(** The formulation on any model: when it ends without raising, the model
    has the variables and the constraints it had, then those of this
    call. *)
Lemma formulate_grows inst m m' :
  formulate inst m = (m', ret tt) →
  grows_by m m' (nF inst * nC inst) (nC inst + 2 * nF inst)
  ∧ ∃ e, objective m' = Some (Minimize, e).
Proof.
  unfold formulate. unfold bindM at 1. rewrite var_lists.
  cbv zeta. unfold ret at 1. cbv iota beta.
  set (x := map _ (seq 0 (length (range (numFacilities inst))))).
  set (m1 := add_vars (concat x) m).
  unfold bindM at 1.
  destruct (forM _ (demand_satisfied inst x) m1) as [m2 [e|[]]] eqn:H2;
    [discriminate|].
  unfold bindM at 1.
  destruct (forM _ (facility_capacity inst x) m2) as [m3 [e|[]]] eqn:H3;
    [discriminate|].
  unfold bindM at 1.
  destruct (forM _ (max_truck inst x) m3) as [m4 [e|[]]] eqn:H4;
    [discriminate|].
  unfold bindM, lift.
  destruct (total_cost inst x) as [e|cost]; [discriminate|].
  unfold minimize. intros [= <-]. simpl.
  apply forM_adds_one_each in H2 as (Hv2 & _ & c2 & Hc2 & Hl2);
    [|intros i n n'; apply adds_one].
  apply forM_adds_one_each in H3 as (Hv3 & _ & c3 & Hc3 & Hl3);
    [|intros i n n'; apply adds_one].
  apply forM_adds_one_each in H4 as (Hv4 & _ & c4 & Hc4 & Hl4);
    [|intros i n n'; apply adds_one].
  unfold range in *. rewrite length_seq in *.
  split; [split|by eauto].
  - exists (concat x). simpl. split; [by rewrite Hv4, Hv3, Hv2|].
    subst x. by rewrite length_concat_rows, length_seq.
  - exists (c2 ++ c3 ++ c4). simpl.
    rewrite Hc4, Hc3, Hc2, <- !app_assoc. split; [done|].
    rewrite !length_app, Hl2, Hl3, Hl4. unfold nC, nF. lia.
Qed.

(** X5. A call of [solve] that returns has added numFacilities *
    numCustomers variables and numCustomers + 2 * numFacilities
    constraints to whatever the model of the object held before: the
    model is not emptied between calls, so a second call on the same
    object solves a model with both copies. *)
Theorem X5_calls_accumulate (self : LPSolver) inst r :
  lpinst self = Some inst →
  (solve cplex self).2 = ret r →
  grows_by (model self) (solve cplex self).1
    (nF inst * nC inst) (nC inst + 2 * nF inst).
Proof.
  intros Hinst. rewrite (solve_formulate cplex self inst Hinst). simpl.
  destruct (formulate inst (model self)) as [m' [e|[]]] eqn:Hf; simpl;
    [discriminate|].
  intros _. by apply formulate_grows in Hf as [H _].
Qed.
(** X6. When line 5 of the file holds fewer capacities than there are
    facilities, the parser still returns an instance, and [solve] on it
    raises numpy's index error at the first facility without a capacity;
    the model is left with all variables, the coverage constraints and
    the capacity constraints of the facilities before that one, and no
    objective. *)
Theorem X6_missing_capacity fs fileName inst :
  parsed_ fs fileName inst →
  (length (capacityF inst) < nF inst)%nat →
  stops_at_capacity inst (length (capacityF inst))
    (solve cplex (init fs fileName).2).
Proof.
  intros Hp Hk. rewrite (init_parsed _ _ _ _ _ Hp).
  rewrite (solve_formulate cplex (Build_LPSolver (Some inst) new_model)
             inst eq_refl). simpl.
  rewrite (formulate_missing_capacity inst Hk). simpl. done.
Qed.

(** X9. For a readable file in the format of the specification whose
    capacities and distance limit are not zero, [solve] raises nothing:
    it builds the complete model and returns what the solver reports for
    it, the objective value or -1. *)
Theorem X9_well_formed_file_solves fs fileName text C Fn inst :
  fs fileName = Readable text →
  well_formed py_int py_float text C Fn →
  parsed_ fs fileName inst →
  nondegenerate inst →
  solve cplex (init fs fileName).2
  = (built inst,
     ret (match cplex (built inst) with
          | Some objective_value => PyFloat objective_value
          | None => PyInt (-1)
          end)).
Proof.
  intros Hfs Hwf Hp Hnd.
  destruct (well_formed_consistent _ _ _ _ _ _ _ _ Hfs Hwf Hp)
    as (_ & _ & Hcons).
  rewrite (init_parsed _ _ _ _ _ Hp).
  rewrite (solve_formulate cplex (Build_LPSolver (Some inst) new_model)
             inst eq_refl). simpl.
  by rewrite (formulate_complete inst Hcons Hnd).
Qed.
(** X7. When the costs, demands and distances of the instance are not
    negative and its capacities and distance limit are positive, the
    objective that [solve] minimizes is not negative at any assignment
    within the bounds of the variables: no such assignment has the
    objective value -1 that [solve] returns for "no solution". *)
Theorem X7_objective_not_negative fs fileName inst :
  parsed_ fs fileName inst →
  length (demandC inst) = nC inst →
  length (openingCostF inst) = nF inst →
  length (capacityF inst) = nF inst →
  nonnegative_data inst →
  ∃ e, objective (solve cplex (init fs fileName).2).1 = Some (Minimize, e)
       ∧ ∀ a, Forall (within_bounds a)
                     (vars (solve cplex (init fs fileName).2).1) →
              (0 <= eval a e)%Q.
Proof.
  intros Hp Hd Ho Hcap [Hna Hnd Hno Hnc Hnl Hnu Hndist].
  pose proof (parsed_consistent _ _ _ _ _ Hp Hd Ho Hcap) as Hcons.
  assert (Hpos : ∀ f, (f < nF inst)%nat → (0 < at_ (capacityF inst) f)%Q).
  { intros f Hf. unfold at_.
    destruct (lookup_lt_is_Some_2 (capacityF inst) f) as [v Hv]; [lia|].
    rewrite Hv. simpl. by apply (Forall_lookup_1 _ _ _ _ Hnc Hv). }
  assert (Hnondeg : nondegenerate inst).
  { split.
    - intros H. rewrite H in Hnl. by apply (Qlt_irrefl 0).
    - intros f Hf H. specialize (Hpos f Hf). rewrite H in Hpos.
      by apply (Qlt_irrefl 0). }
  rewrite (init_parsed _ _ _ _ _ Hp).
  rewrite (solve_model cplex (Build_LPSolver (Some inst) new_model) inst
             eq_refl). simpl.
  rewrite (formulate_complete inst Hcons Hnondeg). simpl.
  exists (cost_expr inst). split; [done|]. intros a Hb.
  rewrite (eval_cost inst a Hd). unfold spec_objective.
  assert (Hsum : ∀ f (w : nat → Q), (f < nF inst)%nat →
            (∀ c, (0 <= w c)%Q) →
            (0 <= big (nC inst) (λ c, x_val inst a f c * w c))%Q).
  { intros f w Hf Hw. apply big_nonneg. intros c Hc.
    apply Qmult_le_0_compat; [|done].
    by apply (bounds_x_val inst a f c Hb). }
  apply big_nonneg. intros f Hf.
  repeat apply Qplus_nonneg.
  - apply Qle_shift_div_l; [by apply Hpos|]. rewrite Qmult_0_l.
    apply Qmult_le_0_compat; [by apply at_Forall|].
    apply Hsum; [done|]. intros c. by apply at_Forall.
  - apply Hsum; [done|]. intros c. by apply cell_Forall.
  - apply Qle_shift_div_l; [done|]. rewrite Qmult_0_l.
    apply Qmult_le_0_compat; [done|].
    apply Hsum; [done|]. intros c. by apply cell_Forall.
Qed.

----

**Exercise**
Output the lines of the records above exactly as they appear, from the line containing "(length (capacityF inst) < nF inst)%nat →" through the line containing "(** X9. For".

**Exercise solution**
  (length (capacityF inst) < nF inst)%nat →
  stops_at_capacity inst (length (capacityF inst))
    (solve cplex (init fs fileName).2).
Proof.
  intros Hp Hk. rewrite (init_parsed _ _ _ _ _ Hp).
  rewrite (solve_formulate cplex (Build_LPSolver (Some inst) new_model)
             inst eq_refl). simpl.
  rewrite (formulate_missing_capacity inst Hk). simpl. done.
Qed.

(** X9. For a readable file in the format of the specification whose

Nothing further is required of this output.